Cloning and transcription factor-binding sites of the human c-rel proto-oncogene promoter.

We report here the cloning, sequencing, functional analysis and DNase I footprinting of the human c-rel promoter region. The results revealed an 824-bp BsaAI-StuI minimal promoter region with a large number of NF-kappa B, Ap2 and Sp1-binding sites, some of them variants of known consensus sequences. This is the first promoter in the Rel/NF-kappa B/I kappa B family to be subjected to a detailed footprinting analysis for the binding of transcription activator proteins.
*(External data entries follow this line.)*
Lemma OnNotifyComplete_code m b :
  object_code (do! modify (set_hasResult true) in OnNotifyComplete m b).
Proof.
  intros s t a s' t' Hwf (u & s1 & t1 & [= <- <- <-] & H)%mbind_Done.
  assert (preserves only_posts (OnNotifyComplete m b)) as Hp
    by (apply ignored_posts; exact (perform_only_posts (NotifyComplete m b) I)).
  apply Hp in H. by apply (only_posts_run_ok (set_hasResult true s)) in H.
Qed.

Create HintDb kept discriminated.
#[local] Hint Resolve OnContinueEnd_code OnStartCmd_code OnStartContinuation_code
  OnDataRecv_code event_turn_code OnNotifyComplete_code : kept.

Ltac kept_base :=
  idtac;
  match goal with
  | |- preserves _ (query _) => apply preserves_call; intros; by apply kept_emit
  | |- preserves _ (emit _) => apply preserves_emit; intros; by apply kept_emit
  | |- preserves _ GetLocalDeviceId => unfold GetLocalDeviceId
  | |- preserves _ (PostTask _ _ _) => apply kept_modify; by intros
  | |- preserves _ (post_task _) => unfold post_task
  | |- preserves _ (SetTimeOut _ _) => unfold SetTimeOut
  | |- preserves _ (modify _) => apply kept_modify; by intros
  | |- preserves _ (on_object _ _) => apply on_object_kept; solve [eauto 1 with kept]
  | |- preserves kept _ => solve [eauto 1 with kept]
  end.
Ltac kept_code := preserves_with kept_refl kept_trans kept_base.

(** ** Starting *)

Lemma CheckContinuationLimit_kept src dst d : preserves kept (CheckContinuationLimit src dst d).
Proof. unfold CheckContinuationLimit. kept_code. Qed.
#[local] Hint Resolve CheckContinuationLimit_kept : kept.

(** An accepted direction still has room. *)
Lemma CheckContinuationLimit_room src dst d g t direction g' t' :
  CheckContinuationLimit src dst d g t = Done ((ERR_OK, direction), g', t') ->
  g' = g /\ (direction = CONTINUE_SOURCE /\ cntSource_ g < MAX_CONCURRENT_SOURCE \/
             direction = CONTINUE_SINK /\ cntSink_ g < MAX_CONCURRENT_SINK).
Proof.
  unfold CheckContinuationLimit, GetLocalDeviceId, query, call, mbind, get, mret. cbn [run_bind].
  destruct (GetLocalDeviceId_r t) as [local|]; [|by intros [=]]. cbn [run_bind].
  repeat (case_match; cbn [run_bind]; try (by intros [=])); guards_to_prop;
    intros [= <- <- <-]; (split; [done|]); [right|left]; done.
Qed.

(** Counting a continuation that has room stays within the bounds. *)
Lemma count_direction_kept direction control info g t r g' t' :
  direction = CONTINUE_SOURCE /\ cntSource_ g < MAX_CONCURRENT_SOURCE \/
  direction = CONTINUE_SINK /\ cntSink_ g < MAX_CONCURRENT_SINK ->
  count_direction direction control info g t = Done (r, g', t') ->
  kept g t g' t' /\ continues_ g' = continues_ g /\
  match r with
  | None => True
  | Some (subType, info') =>
    (direction = CONTINUE_SOURCE \/ direction = CONTINUE_SINK) /\
    (subType = CONTINUE_PULL \/ subType = CONTINUE_PUSH)
  end.
Proof.
  intros Hroom H. unfold count_direction in H.
  assert (forall g1, continues_ g1 = continues_ g ->
    (forall n, 0 <= n < 2 ^ 31 -> counts_ok n g -> counts_ok n g1) -> forall l, ends l = 0 -> kept g t g1 (t ++ l))
    as Hkept.
  { intros g1 E Hc l Hl Hok. unfold mgr_ok. rewrite E, ends_app, Hl, Z.add_0_r. split_and!; [apply Hok..|by exists l|].
    intros ?. apply Hc. split; [apply ends_nonneg|done]. }
  assert (to_int32 (cntSource_ g + 1) = cntSource_ g + 1 \/ ~ (- 2 ^ 31 <= cntSource_ g < 2 ^ 31 - 1)) as HS
    by (unfold to_int32; destruct (decide (- 2 ^ 31 <= cntSource_ g < 2 ^ 31 - 1)); [left|by right];
        rewrite Z.mod_small; lia).
  assert (to_int32 (cntSink_ g + 1) = cntSink_ g + 1 \/ ~ (- 2 ^ 31 <= cntSink_ g < 2 ^ 31 - 1)) as HK
    by (unfold to_int32; destruct (decide (- 2 ^ 31 <= cntSink_ g < 2 ^ 31 - 1)); [left|by right];
        rewrite Z.mod_small; lia).
  unfold MAX_CONCURRENT_SOURCE, MAX_CONCURRENT_SINK in *.
  destruct Hroom as [(-> & Hr)|(-> & Hr)]; cbn in H.
  - destruct control.
    + injection H as <- <- <-. split_and!; [apply kept_refl|done..].
    + injection H as <- <- <-. split_and!; [|done|by left|by right].
      rewrite <- (app_nil_r t) at 2. apply Hkept; [done| |done].
      unfold counts_ok, MAX_CONCURRENT_SOURCE, MAX_CONCURRENT_SINK; cbn. lia.
  - destruct (empty (sourceBundleName_ info)).
    + unfold GetFirstBundleName, query, call, mbind, modify, mret in H. cbn [run_bind] in H.
      case_match; injection H as <- <- <-; (split_and!; [|done|by right|by left]);
        (apply Hkept; [done| |done]); unfold counts_ok, MAX_CONCURRENT_SOURCE, MAX_CONCURRENT_SINK; cbn; lia.
    + injection H as <- <- <-. split_and!; [|done|by right|by left].
      rewrite <- (app_nil_r t) at 2. apply Hkept; [done| |done].
      unfold counts_ok, MAX_CONCURRENT_SOURCE, MAX_CONCURRENT_SINK; cbn. lia.
Qed.

(** A new object entered in the table under its own key. *)
Lemma emplace_kept g t s info :
  wf s -> compareInfo info = compareInfo (continueInfo_ s) ->
  kept g t (set_continues (map_emplace (continues_ g) info s) g) t.
Proof.
  intros Hwf Hkey. rewrite <- (app_nil_r t) at 2. apply kept_uncounted; [|done..].
  intros (Hsorted & Hall). split; [|done]. split; [by apply map_sorted_emplace|].
  apply Forall_map_emplace; [done|]. by split.
Qed.

Lemma make_shared_run m s t l :
  (do! m in Continue.Init) Continue_default t = Done (ERR_OK, s, t ++ l) ->
  forall g, make_shared m g t = Done (s, g, t ++ l).
Proof. intros H g. unfold make_shared. by rewrite H. Qed.

Lemma quiet_ends l : forallb quiet_effect l = true -> ends l = 0.
Proof. intros H. apply (quiet_effects_ok Continue_default) in H as (H & _). by eapply ends_quiet. Qed.

(** The object just entered is asked to start. *)
Lemma on_object_start_kept info w g t a g' t' :
  (forall s, map_find (continues_ g) info = Some s ->
    subServiceType_ s = CONTINUE_PULL \/ subServiceType_ s = CONTINUE_PUSH) ->
  on_object info (OnContinueMission w) g t = Done (a, g', t') -> kept g t g' t'.
Proof.
  intros Hsub. apply on_object_run. intros s Hf Hwf b s' t1 Hm%OnContinueMission_posts; [|by apply Hsub].
  by apply only_posts_run_ok.
Qed.

Lemma map_emplace_fresh (m : std_map DSchedContinueInfo DSchedContinue) info s :
  map_count m info = false -> map_find (map_emplace m info s) info = Some s.
Proof. intros E. unfold map_emplace. rewrite E. apply map_find_assign_eq. Qed.

Lemma SetTimeOut_kept info timeout : preserves kept (SetTimeOut info timeout).
Proof. unfold SetTimeOut. kept_code. Qed.

Lemma HandleContinueMissionWithBundleName_kept info callback w :
  preserves kept (HandleContinueMissionWithBundleName info callback w).
Proof.
  intros g t a g' t' H. unfold HandleContinueMissionWithBundleName in H.
  apply mbind_Done in H as (control & g1 & t1 & H1 & H). injection H1 as _ <- <-.
  eapply kept_trans; [by apply (kept_emit g t Query)|].
  apply mbind_Done in H as ((ret & direction) & g1 & t1 & H1 & H).
  destruct (ret =? ERR_OK) eqn:Hret; cbn [negb] in H;
    [|injection H as <- <- <-; by eapply CheckContinuationLimit_kept].
  guards_to_prop. subst ret. pose proof (CheckContinuationLimit_room _ _ _ _ _ _ _ _ H1) as (-> & Hroom).
  apply CheckContinuationLimit_kept in H1. eapply kept_trans; [exact H1|]. clear H1.
  apply mbind_Done in H as (r & g2 & t2 & H2 & H).
  apply count_direction_kept in H2 as (H2 & _ & Hr); [|done].
  eapply kept_trans; [exact H2|]. clear H2.
  destruct r as [(subType & info1)|]; [|injection H as <- <- <-; apply kept_refl].
  destruct Hr as (Hdir & Hsub). apply mbind_Done in H as (g3 & g3' & t3 & [= <- <- <-] & H).
  destruct (map_count (continues_ g2) info1) eqn:Hcount; [injection H as <- <- <-; apply kept_refl|].
  apply mbind_Done in H as (account & g3 & t3 & H3 & H). injection H3 as _ <- <-.
  eapply kept_trans; [by apply (kept_emit g2 t2 Query)|].
  apply mbind_Done in H as (s & g3 & t3 & H3 & H).
  destruct (request_initialised subType direction callback info1 account Continue_default (t2 ++ [Query]) Hdir)
    as (s1 & l & Hs1 & Hl & Hwf & _ & _ & _ & Hsub1 & Hinfo & _).
  rewrite (make_shared_run _ _ _ _ Hs1) in H3. injection H3 as <- <- <-.
  eapply kept_trans; [apply (kept_uncounted g2 _ g2 l); [|done..]; intros ?; split; [done|by apply quiet_ends]|].
  apply mbind_Done in H as (u & g3 & t3 & [= <- <- <-] & H).
  eapply kept_trans; [apply (emplace_kept _ _ s1 info1); [done|by rewrite Hinfo]|].
  apply mbind_Done in H as (r & g3 & t3 & H3 & H).
  eapply kept_trans; [eapply on_object_start_kept; [|exact H3]|].
  - intros s2. cbn [continues_ set_continues]. rewrite map_emplace_fresh; [|done].
    intros [= <-]. by rewrite Hsub1.
  - by eapply SetTimeOut_kept.
Qed.
#[local] Hint Resolve HandleContinueMissionWithBundleName_kept : kept.

Lemma HandleContinueMission_kept src dst m c w : preserves kept (HandleContinueMission src dst m c w).
Proof. unfold HandleContinueMission. kept_code. Qed.
Lemma HandleContinueMissionByInfo_kept i c w : preserves kept (HandleContinueMissionByInfo i c w).
Proof. unfold HandleContinueMissionByInfo. kept_code. Qed.
#[local] Hint Resolve HandleContinueMission_kept HandleContinueMissionByInfo_kept : kept.

(** ** Answers, ends and data *)

Lemma GetDSchedContinueByWant_kept w : preserves kept (GetDSchedContinueByWant w).
Proof. unfold GetDSchedContinueByWant. kept_code. Qed.
#[local] Hint Resolve GetDSchedContinueByWant_kept : kept.

Lemma NotifyQuickStartState_kept i st m : preserves kept (NotifyQuickStartState i st m).
Proof. unfold NotifyQuickStartState, FindStateCallbackData, AddStateCallbackData. kept_code. Qed.
#[local] Hint Resolve NotifyQuickStartState_kept : kept.

Lemma end_sessions_kept socket (objects : list (DSchedContinueInfo * DSchedContinue)) :
  preserves kept (end_sessions socket objects).
Proof. induction objects as [|[info s] objects IH]; cbn [end_sessions]; kept_code. Qed.
#[local] Hint Resolve end_sessions_kept : kept.

Lemma HandleContinueEnd_kept info : preserves kept (HandleContinueEnd info).
Proof.
  intros g t a g' t' H. unfold HandleContinueEnd in H.
  apply mbind_Done in H as (g1 & g1' & t1 & [= <- <- <-] & H).
  destruct (negb (map_count (continues_ g) info)); [injection H as <- <- <-; apply kept_refl|].
  apply mbind_Done in H as (u & g1 & t1 & H1 & H).
  assert (preserves kept (RemoveTimeout info)) as Hrm by (unfold RemoveTimeout; kept_code).
  eapply kept_trans; [by eapply Hrm|]. clear H1.
  apply mbind_Done in H as (v & g2 & t2 & [= <- <- <-] & H).
  apply mbind_Done in H as (v & g2 & t2 & [= <- <- <-] & H).
  apply mbind_Done in H as (local & g2 & t2 & H2 & H). injection H2 as <- <- <-.
  intros (Hsorted & Hall).
  assert (mgr_ok (set_continues (map_erase (continues_ g1) info) g1)) as Hok
    by (split; [by apply map_sorted_erase|by apply Forall_map_erase]).
  assert (ends [ClearContinueSessionId; Query] = 1) as He by done.
  destruct (GetLocalDeviceId_r _) as [local|];
    [destruct (bytes_eqb (sinkDeviceId_ info) local);
      [|destruct (bytes_eqb (sourceDeviceId_ info) local)]|];
    injection H as <- <- <-; rewrite <- app_assoc; (split; [exact Hok|]);
    (split; [by eexists|]); rewrite ends_app; change (ends ([_] ++ [Query])) with 1;
    intros Hn (H1 & H2); pose proof (ends_nonneg t1);
    unfold counts_ok, to_int32, MAX_CONCURRENT_SINK, MAX_CONCURRENT_SOURCE in *; cbn in *;
    rewrite ?Z.mod_small by lia; lia.
Qed.
#[local] Hint Resolve HandleContinueEnd_kept : kept.

Lemma start_peer_kept sessionId json : preserves kept (start_peer sessionId json).
Proof.
  unfold start_peer. apply preserves_mbind; [exact kept_trans|kept_code|]. intros [e|cmd]; [kept_code|].
  apply preserves_mbind; [exact kept_trans|kept_code|]. intros (ret & d).
  destruct (negb (ret =? ERR_OK)); [kept_code|].
  apply preserves_mbind; [exact kept_trans|kept_code|]. intros account.
  intros g t a g' t' H. apply mbind_Done in H as (s & g1 & t1 & H1 & H).
  destruct (peer_initialised cmd sessionId account Continue_default t)
    as (s1 & l & Hs1 & Hl & Hwf & _).
  rewrite (make_shared_run _ _ _ _ Hs1) in H1. injection H1 as <- <- <-.
  eapply kept_trans; [apply (kept_uncounted g _ g l); [|done..]; intros ?; split; [done|by apply quiet_ends]|].
  apply mbind_Done in H as (g1 & g1' & t1 & [= <- <- <-] & H).
  apply mbind_Done in H as (u & g2 & t2 & [= <- <- <-] & H).
  eapply kept_trans; [by apply (emplace_kept _ _ s1 (GetContinueInfo s1))|].
  revert H. apply preserves_mbind; [exact kept_trans|kept_code|]. intros control. kept_code.
Qed.
#[local] Hint Resolve start_peer_kept : kept.

Lemma run_task_kept task : preserves kept (run_task task).
Proof.
  destruct task; cbn [run_task]; unfold HandleTimeOut, HandleStartContinuation,
    HandleNotifyCompleteContinuation, GetDSchedContinueByDevId, HandleNotifyTerminateContinuation,
    HandleShutdown, HandleDataRecv, NotifyContinueDataRecv; kept_code.
Qed.
#[local] Hint Resolve run_task_kept : kept.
Our finding of 14 Ap2-binding sites may indicate why the human c-rel promoter, unlike the chicken c-rel promoter, has a strong function and is highly responsive to phorbol esters. The presence of five NF-kappa B and six Sp1-binding sites in turn adds to growing evidence that, in mammals, the promoter of the Rel/NF-kappa B/I kappa B family may utilize multiple NF-kappa B- and Sp1-binding sites for their interactive regulation. Furthermore, there are putative binding sites for the PU.1 and Oct 1/2 transcription activator proteins, also present in the mouse c-rel promoter, which may help explain the preferential transcription of the c-rel gene in B- and T-lymphoid cells.